Planning permissions must be implemented within strict time limits unless expressly agreed otherwise with the Planning Authority. One symptom of these difficult economic times is that certain planning permissions may not be capable of being built out until the economy improves. It seems sensible, therefore, to safeguard the planning permission by implementing the permission so that, in time, it can be fully built out.
At a glance, it is recognised that very little work may actually be required to commence development and thus safeguard the planning permission. For example, in Scotland the Court has previously held that the digging of a trench for foundations was enough to constitute commencement of development. But what if some of the planning conditions require certain actions prior to commencement of development? Can development lawfully commence in breach of such a condition?
The English Position
A brief history
The case of Whitley v Secretary of State for Wales (1992) 64 P&CR 296 is the first in a line of cases to discuss whether or not a development can lawfully commence in breach of a condition. Whitley held that if an action contravenes such a condition, that action cannot be described as commencing development:
"The permission is controlled by and subject to the conditions. If the operations contravene the conditions they cannot be properly described as commencing the development authorised by the permission. If they do not comply with the permission they constitute a breach of planning control and for planning purposes will be unauthorised and thus unlawful."
Following Whitley is the case of R (Hart Aggregates Ltd) v Hartlepool BC  EWHC 840 Admin. Hart qualified Whitley somewhat. Hart held that:
- The planning condition must be phrased as an express requirement or prohibition that makes it clear that the actual start of the development is conditional on the condition being satisfied; and
- The condition must go to the heart of the planning permission.
Perhaps in an attempt to settle the law, the recent case of Greyfort Properties v Secretary of State for Communities and Local Government  EWCA Civ 908 appears to have adopted almost a hybrid approach between Whitley and Hart.
Greyfort Properties attempted to keep alive a planning permission issued in 1974 for 19 Flats in Torquay. Alongside a condition to commence development within a time limit, Condition 4 of Greyfort Properties' planning permission required ground floor levels of the building to be agreed with the Local Planning Authority before commencing work.
In 2005 Greyfort Properties unsuccessfully applied for a Certificate of Lawful Existing Use of Development. The Planning Authority argued that development had not lawfully commenced and that the planning permission had expired. Condition 4, a condition considered to be at the 'heart of the planning permission', had not been complied with, meaning that the permission had not been lawfully implemented.
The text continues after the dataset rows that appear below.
(* ===== verification/Chain.v ===== *)
(** * The state of the chain

    The stores of the modelled modules and the block context, as one record the
    handlers thread through.  A sub-store of a key-value store (selected by its
    one-byte prefix in the code) is a finite map from the rest of the key; a
    value under a fixed key that InitGenesis always writes is a plain field, one
    that may be absent is an option.  Reading and writing go through protobuf
    marshalling in the code, which is the identity on these values. *)
From S2P Require Import Prelude Sdk ClpTypes Admin TokenRegistry MarginTypes.
From S2P Require Import Oracle BridgeTypes DispensationTypes.

Record chain {sdk : SDK} := mkChain {
  (* sdk.Context *)
  BlockHeight : Z;
  BlockTime : string;
  (* x/clp *)
  Pools : gmap string Pool;
  LiquidityProviders : gmap string LiquidityProvider;
  ClpWhiteList : option (list string);
  RateParams : PmtpRateParams;
  Epoch : PmtpEpoch;
  PolicyParams : PmtpParams;
  RewardsParams : RewardParams;
  SymmetryThreshold : option (Z * Z);
  ProtectionParams : LiquidityProtectionParams;
  CurrentFuryLiquidityThreshold : Z;
  DistributionPeriods : list ProviderDistributionPeriod;
  BlockDistributionAccu : option Z;
  SwapFees : option SwapFeeParams;
  RemovalRequests : gmap string RemovalRequest;
  RemovalQueues : gmap string RemovalQueue;
  MinCreatePoolThreshold : Z;
  EnableRemovalQueue : bool;
  (* the other modules *)
  TokenRegistry : Registry;
  AdminState : AdminStore;
  MarginState : MarginStore;
  OracleState : OracleStore;
  BridgeState : BridgeStore;
  DispensationState : DispensationStore;
  Bank : bank
}.

#[global] Instance chain_eta {sdk : SDK} : Eta chain := λ r,
  mkChain sdk (BlockHeight r) (BlockTime r) (Pools r) (LiquidityProviders r) (ClpWhiteList r)
    (RateParams r) (Epoch r) (PolicyParams r) (RewardsParams r) (SymmetryThreshold r)
    (ProtectionParams r) (CurrentFuryLiquidityThreshold r) (DistributionPeriods r)
    (BlockDistributionAccu r) (SwapFees r) (RemovalRequests r) (RemovalQueues r)
    (MinCreatePoolThreshold r) (EnableRemovalQueue r) (TokenRegistry r) (AdminState r)
    (MarginState r) (OracleState r) (BridgeState r) (DispensationState r) (Bank r).

(** ** Running the code of one module in the chain *)
Section Run.
Context {sdk : SDK}.

Definition onBank {A} (m : M bank A) : M chain A := λ s,
  let '(r, b) := m (Bank s) in (r, s <| Bank := b |>).

Definition onMargin {A} (m : M MarginStore A) : M chain A := λ s,
  let '(r, x) := m (MarginState s) in (r, s <| MarginState := x |>).

Definition onAdmin {A} (m : M AdminStore A) : M chain A := λ s,
  let '(r, x) := m (AdminState s) in (r, s <| AdminState := x |>).

Definition onRegistry {A} (m : M Registry A) : M chain A := λ s,
  let '(r, x) := m (TokenRegistry s) in (r, s <| TokenRegistry := x |>).

Definition onOracle {A} (m : M OracleStore A) : M chain A := λ s,
  let '(r, x) := m (OracleState s) in (r, s <| OracleState := x |>).

Definition onBridge {A} (m : M BridgeStore A) : M chain A := λ s,
  let '(r, x) := m (BridgeState s) in (r, s <| BridgeState := x |>).

Definition onDispensation {A} (m : M DispensationStore A) : M chain A := λ s,
  let '(r, x) := m (DispensationState s) in (r, s <| DispensationState := x |>).

(** How the application runs a message handler: a handler that returns an
    error or panics leaves no trace in the stores. *)
Definition deliver {A} (m : M chain A) (s : chain) : chain :=
  match m s with (Ok _, s') => s' | _ => s end.

Lemma onBank_Ok {A} (m : M bank A) s a s' : onBank m s = (Ok a, s') →
  ∃ b, m (Bank s) = (Ok a, b) ∧ s' = s <| Bank := b |>.
Proof. unfold onBank. destruct (m (Bank s)) as [r b]. intros [= -> <-]. eauto. Qed.

Lemma onBank_inv {A} (m : M bank A) s r s' : onBank m s = (r, s') →
  ∃ b, m (Bank s) = (r, b) ∧ s' = s <| Bank := b |>.
Proof. unfold onBank. destruct (m (Bank s)) as [r1 b]. intros [= <- <-]. eauto. Qed.

Lemma onOracle_Ok {A} (m : M OracleStore A) s a s' : onOracle m s = (Ok a, s') →
  ∃ x, m (OracleState s) = (Ok a, x) ∧ s' = s <| OracleState := x |>.
Proof. unfold onOracle. destruct (m (OracleState s)) as [r b]. intros [= -> <-]. eauto. Qed.

Lemma onBridge_Ok {A} (m : M BridgeStore A) s a s' : onBridge m s = (Ok a, s') →
  ∃ x, m (BridgeState s) = (Ok a, x) ∧ s' = s <| BridgeState := x |>.
Proof. unfold onBridge. destruct (m (BridgeState s)) as [r b]. intros [= -> <-]. eauto. Qed.

Lemma onDispensation_Ok {A} (m : M DispensationStore A) s a s' : onDispensation m s = (Ok a, s') →
  ∃ x, m (DispensationState s) = (Ok a, x) ∧ s' = s <| DispensationState := x |>.
Proof. unfold onDispensation. destruct (m (DispensationState s)) as [r b]. intros [= -> <-]. eauto. Qed.

(** The check of the administrative handlers against the admin store. *)
Definition require_admin (adminType : AdminType) (signer : string) (denied : error)
    : M chain () :=
  st ← gets AdminState; lift (admin_signer st adminType signer denied).

Lemma keeps_onBank {A B} (f : chain → B) (m : M bank A) :
  (∀ s b, f (s <| Bank := b |>) = f s) → keeps f (onBank m).
Proof. intros Hf s a s' (b & _ & ->)%onBank_Ok. apply Hf. Qed.

Lemma keeps_onOracle {A B} (f : chain → B) (m : M OracleStore A) :
  (∀ s x, f (s <| OracleState := x |>) = f s) → keeps f (onOracle m).
Proof. intros Hf s a s' (b & _ & ->)%onOracle_Ok. apply Hf. Qed.

Lemma keeps_onBridge {A B} (f : chain → B) (m : M BridgeStore A) :
  (∀ s x, f (s <| BridgeState := x |>) = f s) → keeps f (onBridge m).
Proof. intros Hf s a s' (b & _ & ->)%onBridge_Ok. apply Hf. Qed.

Lemma keeps_require_admin {B} (f : chain → B) t signer e : keeps f (require_admin t signer e).
Proof. unfold require_admin. keep_auto. Qed.
End Run.

#[export] Hint Resolve keeps_onBank keeps_onOracle keeps_onBridge keeps_require_admin : frame.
Greyfort is of importance to developers in England and to Planning Authorities:
- The Whitley principle, noted above, is approved such that if an operation contravenes a condition it cannot be properly described as commencing the development authorised by the permission. The Court of Appeal here appears to favour the more general approach taken in Whitley in respect of the wording of conditions. Hart appeared to restrict Whitley by requiring Planning Authorities to be explicit with the wording of their planning conditions.
- Hart is generally approved in that the condition must be one which goes to the heart of the planning permission. Breaches of pre-commencement conditions dealing with more trivial matters are less likely to be caught.
The Scottish position
Doonin Plant Ltd v Scottish Ministers  CSOH 3
On 20 November 2001, Doonin Plant Ltd were granted planning permission for a change of use of one of their buildings from a bottling plant and distribution centre to a transport operating centre and administrative headquarters, subject to various conditions. Doonin Plant began operations in a way that they thought complied with the permission. The local planning authority, unsatisfied that the conditions had been complied with, served a breach of condition notice on Doonin Plant which was followed by an enforcement notice. The local authority argued that planning permission had expired on the basis that Doonin Plant had not lawfully commenced development in time. Lady Clark, deciding in favour of Doonin Plant, stated:
"In my opinion, the case law and principles derived from Whitley on which the respondents relied deal with conditions which are framed in a different way and have a different impact upon whether or not a development can be commenced or initiated in breach of a particular specified condition. The planning authority in making and framing conditions in respect of any planning permission may frame conditions in such a way that prevents the commencement of the development unless the conditions are fulfilled."
Lady Clark continued:
"Not every condition, unless so expressed, will give rise to the result that the development is unlawful because it has never been commenced in accordance with a planning permission or conditions."
Although the facts in Doonin are very different to Greyfort, this recent Scottish decision may be used in the future to suggest that a more restrictive interpretation of the meaning of "suspensive" conditions is required than the approach advocated in Greyfort.
Notwithstanding the very different facts that Doonin and Greyfort were decided upon, there may be scope for arguing a difference of interpretation between the English approach and the Scottish approach to pre-commencement conditions, with the Scottish approach perhaps favouring the developer. Both Greyfort and Doonin, despite their subtle differences, should act as an important reminder to developers of the importance of thorough scrutiny of planning conditions and ensuring a clear programme for discharge as soon as a planning permission is granted.